#### Records excerpted from a collection:
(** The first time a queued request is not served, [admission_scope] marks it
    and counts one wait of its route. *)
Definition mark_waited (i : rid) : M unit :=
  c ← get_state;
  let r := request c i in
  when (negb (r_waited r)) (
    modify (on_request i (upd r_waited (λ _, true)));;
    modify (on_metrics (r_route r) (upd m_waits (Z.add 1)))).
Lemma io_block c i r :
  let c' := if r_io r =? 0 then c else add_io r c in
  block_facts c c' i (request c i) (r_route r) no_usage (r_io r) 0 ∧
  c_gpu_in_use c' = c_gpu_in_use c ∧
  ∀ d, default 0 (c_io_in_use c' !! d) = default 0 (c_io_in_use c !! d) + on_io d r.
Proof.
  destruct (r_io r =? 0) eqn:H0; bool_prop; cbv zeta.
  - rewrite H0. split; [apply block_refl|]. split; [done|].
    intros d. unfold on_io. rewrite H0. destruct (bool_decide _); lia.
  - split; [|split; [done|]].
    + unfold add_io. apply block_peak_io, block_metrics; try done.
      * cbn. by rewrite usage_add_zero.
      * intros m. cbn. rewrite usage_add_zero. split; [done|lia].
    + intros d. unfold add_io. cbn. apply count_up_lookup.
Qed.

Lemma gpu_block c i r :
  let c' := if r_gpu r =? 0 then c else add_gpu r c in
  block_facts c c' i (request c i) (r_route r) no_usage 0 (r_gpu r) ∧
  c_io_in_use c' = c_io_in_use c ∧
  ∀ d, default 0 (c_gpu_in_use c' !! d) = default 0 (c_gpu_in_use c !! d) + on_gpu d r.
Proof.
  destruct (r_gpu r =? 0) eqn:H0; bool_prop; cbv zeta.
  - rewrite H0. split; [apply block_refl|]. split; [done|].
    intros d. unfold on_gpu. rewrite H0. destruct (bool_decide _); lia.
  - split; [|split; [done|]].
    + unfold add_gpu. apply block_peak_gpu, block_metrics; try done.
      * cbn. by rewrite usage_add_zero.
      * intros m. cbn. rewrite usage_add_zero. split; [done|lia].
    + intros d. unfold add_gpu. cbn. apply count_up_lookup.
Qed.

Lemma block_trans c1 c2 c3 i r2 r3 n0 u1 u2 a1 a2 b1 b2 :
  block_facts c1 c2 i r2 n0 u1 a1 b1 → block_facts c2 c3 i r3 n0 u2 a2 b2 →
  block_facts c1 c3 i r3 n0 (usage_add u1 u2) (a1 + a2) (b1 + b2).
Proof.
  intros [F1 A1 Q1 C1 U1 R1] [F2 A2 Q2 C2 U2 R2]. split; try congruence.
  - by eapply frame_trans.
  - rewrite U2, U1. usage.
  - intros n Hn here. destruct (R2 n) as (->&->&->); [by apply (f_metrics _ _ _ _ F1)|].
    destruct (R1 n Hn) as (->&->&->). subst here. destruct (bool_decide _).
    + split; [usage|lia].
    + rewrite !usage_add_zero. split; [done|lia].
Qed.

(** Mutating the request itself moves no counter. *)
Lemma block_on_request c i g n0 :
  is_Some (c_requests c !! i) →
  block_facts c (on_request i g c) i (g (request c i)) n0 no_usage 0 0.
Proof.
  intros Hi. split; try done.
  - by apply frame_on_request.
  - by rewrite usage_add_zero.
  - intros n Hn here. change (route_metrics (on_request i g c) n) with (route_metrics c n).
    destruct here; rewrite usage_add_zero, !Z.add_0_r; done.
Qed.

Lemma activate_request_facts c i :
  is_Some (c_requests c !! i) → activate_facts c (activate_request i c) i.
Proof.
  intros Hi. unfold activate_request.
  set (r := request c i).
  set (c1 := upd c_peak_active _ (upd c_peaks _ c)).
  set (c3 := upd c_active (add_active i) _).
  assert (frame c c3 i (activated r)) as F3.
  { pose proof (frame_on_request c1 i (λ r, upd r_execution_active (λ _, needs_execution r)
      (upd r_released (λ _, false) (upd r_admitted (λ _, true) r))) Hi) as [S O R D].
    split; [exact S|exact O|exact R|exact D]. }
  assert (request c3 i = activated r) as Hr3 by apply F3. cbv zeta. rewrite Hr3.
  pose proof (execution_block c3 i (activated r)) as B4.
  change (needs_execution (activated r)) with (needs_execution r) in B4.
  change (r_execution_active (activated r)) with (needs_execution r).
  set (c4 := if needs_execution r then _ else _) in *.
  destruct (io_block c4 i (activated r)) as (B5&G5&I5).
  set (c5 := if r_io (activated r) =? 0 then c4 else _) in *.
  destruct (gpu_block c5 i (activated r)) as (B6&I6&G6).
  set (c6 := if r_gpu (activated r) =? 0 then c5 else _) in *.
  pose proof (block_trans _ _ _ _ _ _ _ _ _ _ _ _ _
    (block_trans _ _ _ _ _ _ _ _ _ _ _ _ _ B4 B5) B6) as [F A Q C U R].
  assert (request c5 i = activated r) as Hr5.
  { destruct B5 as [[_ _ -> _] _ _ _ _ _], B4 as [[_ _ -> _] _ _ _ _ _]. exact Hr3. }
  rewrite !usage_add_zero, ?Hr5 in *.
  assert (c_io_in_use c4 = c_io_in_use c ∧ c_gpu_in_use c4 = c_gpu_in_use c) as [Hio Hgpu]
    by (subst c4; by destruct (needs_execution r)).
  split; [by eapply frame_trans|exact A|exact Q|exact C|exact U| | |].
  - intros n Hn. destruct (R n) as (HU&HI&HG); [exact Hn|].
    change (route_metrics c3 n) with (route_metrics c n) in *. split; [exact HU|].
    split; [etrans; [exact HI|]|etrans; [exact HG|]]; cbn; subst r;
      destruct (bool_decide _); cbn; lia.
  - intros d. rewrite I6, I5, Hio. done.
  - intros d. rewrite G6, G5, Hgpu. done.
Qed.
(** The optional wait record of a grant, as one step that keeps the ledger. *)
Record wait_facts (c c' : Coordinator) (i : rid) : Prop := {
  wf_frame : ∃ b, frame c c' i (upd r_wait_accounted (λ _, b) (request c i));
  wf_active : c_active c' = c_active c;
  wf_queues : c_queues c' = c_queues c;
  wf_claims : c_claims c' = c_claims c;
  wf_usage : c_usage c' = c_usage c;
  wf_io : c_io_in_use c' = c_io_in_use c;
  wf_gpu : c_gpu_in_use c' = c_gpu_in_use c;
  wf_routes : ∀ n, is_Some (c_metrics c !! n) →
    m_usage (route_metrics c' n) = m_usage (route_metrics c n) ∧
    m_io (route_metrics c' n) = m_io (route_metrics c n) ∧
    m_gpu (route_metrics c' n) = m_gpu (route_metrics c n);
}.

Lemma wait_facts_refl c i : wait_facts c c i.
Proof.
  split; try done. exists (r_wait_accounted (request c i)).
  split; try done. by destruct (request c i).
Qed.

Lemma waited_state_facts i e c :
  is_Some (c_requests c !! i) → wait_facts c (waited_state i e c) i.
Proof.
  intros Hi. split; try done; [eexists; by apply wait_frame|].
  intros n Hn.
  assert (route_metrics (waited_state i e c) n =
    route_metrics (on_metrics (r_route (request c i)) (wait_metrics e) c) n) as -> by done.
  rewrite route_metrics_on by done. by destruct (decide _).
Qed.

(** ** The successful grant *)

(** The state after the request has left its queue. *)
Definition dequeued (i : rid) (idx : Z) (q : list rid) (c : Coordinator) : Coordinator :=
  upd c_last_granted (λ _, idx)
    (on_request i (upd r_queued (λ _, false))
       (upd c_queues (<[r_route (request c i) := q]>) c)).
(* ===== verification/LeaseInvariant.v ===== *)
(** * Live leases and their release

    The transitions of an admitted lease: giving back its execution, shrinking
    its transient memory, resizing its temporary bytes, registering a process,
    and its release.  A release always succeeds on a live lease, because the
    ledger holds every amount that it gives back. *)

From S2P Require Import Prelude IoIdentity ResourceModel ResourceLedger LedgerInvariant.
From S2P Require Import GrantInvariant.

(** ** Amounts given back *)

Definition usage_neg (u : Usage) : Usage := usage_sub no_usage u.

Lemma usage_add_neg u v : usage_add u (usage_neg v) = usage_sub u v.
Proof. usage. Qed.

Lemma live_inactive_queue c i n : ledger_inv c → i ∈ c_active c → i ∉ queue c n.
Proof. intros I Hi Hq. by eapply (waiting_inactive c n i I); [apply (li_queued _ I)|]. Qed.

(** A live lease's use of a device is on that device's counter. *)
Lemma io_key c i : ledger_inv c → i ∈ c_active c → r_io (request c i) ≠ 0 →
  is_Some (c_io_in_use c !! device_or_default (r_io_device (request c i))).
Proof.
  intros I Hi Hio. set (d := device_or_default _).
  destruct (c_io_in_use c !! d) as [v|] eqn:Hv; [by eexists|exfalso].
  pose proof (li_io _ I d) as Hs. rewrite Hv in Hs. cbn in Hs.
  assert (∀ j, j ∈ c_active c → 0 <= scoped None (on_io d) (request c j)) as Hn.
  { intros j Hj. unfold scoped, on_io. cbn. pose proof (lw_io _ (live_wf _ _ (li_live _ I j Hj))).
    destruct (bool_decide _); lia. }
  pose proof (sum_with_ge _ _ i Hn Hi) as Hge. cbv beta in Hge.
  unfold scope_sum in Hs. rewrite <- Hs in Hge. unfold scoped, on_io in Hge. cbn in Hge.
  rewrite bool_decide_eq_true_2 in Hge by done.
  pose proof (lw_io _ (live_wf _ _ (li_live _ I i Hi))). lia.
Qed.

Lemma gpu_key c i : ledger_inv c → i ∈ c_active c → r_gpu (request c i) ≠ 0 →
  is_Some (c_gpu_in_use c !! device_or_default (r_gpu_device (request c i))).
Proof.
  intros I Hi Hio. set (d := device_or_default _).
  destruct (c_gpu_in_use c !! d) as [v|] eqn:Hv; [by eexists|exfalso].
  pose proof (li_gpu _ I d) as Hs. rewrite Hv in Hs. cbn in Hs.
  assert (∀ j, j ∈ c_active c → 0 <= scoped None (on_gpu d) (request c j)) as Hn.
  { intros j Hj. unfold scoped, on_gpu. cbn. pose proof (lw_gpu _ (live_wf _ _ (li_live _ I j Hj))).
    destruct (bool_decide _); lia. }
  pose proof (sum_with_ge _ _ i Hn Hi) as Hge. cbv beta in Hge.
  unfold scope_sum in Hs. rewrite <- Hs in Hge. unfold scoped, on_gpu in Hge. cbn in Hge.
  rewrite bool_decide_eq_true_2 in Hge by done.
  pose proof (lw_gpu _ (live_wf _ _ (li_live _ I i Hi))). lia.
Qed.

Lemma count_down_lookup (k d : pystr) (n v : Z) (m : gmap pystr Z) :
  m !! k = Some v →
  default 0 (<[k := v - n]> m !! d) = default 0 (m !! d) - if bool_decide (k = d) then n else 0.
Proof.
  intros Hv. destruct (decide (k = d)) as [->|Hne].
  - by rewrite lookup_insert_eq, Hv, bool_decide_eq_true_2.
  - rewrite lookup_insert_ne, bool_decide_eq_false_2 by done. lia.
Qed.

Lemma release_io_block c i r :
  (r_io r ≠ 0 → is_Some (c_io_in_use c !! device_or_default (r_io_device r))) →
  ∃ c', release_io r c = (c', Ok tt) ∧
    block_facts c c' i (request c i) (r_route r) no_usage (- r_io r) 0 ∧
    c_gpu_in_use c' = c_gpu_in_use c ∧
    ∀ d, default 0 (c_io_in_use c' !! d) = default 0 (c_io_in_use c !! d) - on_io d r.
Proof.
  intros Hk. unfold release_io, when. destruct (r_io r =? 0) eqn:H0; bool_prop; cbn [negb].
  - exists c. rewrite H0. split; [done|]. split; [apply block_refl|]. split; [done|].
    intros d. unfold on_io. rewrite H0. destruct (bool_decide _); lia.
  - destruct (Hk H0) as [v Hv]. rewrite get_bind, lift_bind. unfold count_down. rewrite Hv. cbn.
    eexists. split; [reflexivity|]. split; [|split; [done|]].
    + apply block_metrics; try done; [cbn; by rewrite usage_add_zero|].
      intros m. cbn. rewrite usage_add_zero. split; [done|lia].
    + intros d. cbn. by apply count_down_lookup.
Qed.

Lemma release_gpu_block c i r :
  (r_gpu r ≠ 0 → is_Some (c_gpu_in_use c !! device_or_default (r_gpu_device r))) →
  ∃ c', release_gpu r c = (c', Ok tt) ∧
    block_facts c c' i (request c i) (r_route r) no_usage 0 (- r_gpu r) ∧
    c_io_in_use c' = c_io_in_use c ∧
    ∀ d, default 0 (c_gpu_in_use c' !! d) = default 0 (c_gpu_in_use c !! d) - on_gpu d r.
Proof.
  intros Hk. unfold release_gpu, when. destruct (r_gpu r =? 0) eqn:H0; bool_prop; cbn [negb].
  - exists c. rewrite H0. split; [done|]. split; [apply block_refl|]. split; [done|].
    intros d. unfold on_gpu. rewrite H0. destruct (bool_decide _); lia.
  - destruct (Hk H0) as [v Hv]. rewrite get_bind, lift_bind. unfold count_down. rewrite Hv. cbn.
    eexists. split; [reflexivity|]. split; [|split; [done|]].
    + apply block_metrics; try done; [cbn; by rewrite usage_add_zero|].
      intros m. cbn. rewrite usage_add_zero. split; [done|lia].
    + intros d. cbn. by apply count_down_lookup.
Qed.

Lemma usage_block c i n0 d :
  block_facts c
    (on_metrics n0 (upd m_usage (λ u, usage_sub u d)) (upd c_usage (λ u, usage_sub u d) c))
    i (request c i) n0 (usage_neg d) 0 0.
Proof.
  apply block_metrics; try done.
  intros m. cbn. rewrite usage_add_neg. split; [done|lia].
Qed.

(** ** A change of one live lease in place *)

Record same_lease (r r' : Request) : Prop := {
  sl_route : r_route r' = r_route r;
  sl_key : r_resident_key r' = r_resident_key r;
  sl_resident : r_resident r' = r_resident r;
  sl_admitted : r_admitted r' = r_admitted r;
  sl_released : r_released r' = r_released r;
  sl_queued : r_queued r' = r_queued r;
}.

#### Problem to solve:
When you reach the line holding "(** The optional" in the records above, begin reproducing exactly, stop after the line holding "wf_queues : c_queues c' = c_queues c;", and output nothing else.

#### Written response:
(** The optional wait record of a grant, as one step that keeps the ledger. *)
Record wait_facts (c c' : Coordinator) (i : rid) : Prop := {
  wf_frame : ∃ b, frame c c' i (upd r_wait_accounted (λ _, b) (request c i));
  wf_active : c_active c' = c_active c;
  wf_queues : c_queues c' = c_queues c;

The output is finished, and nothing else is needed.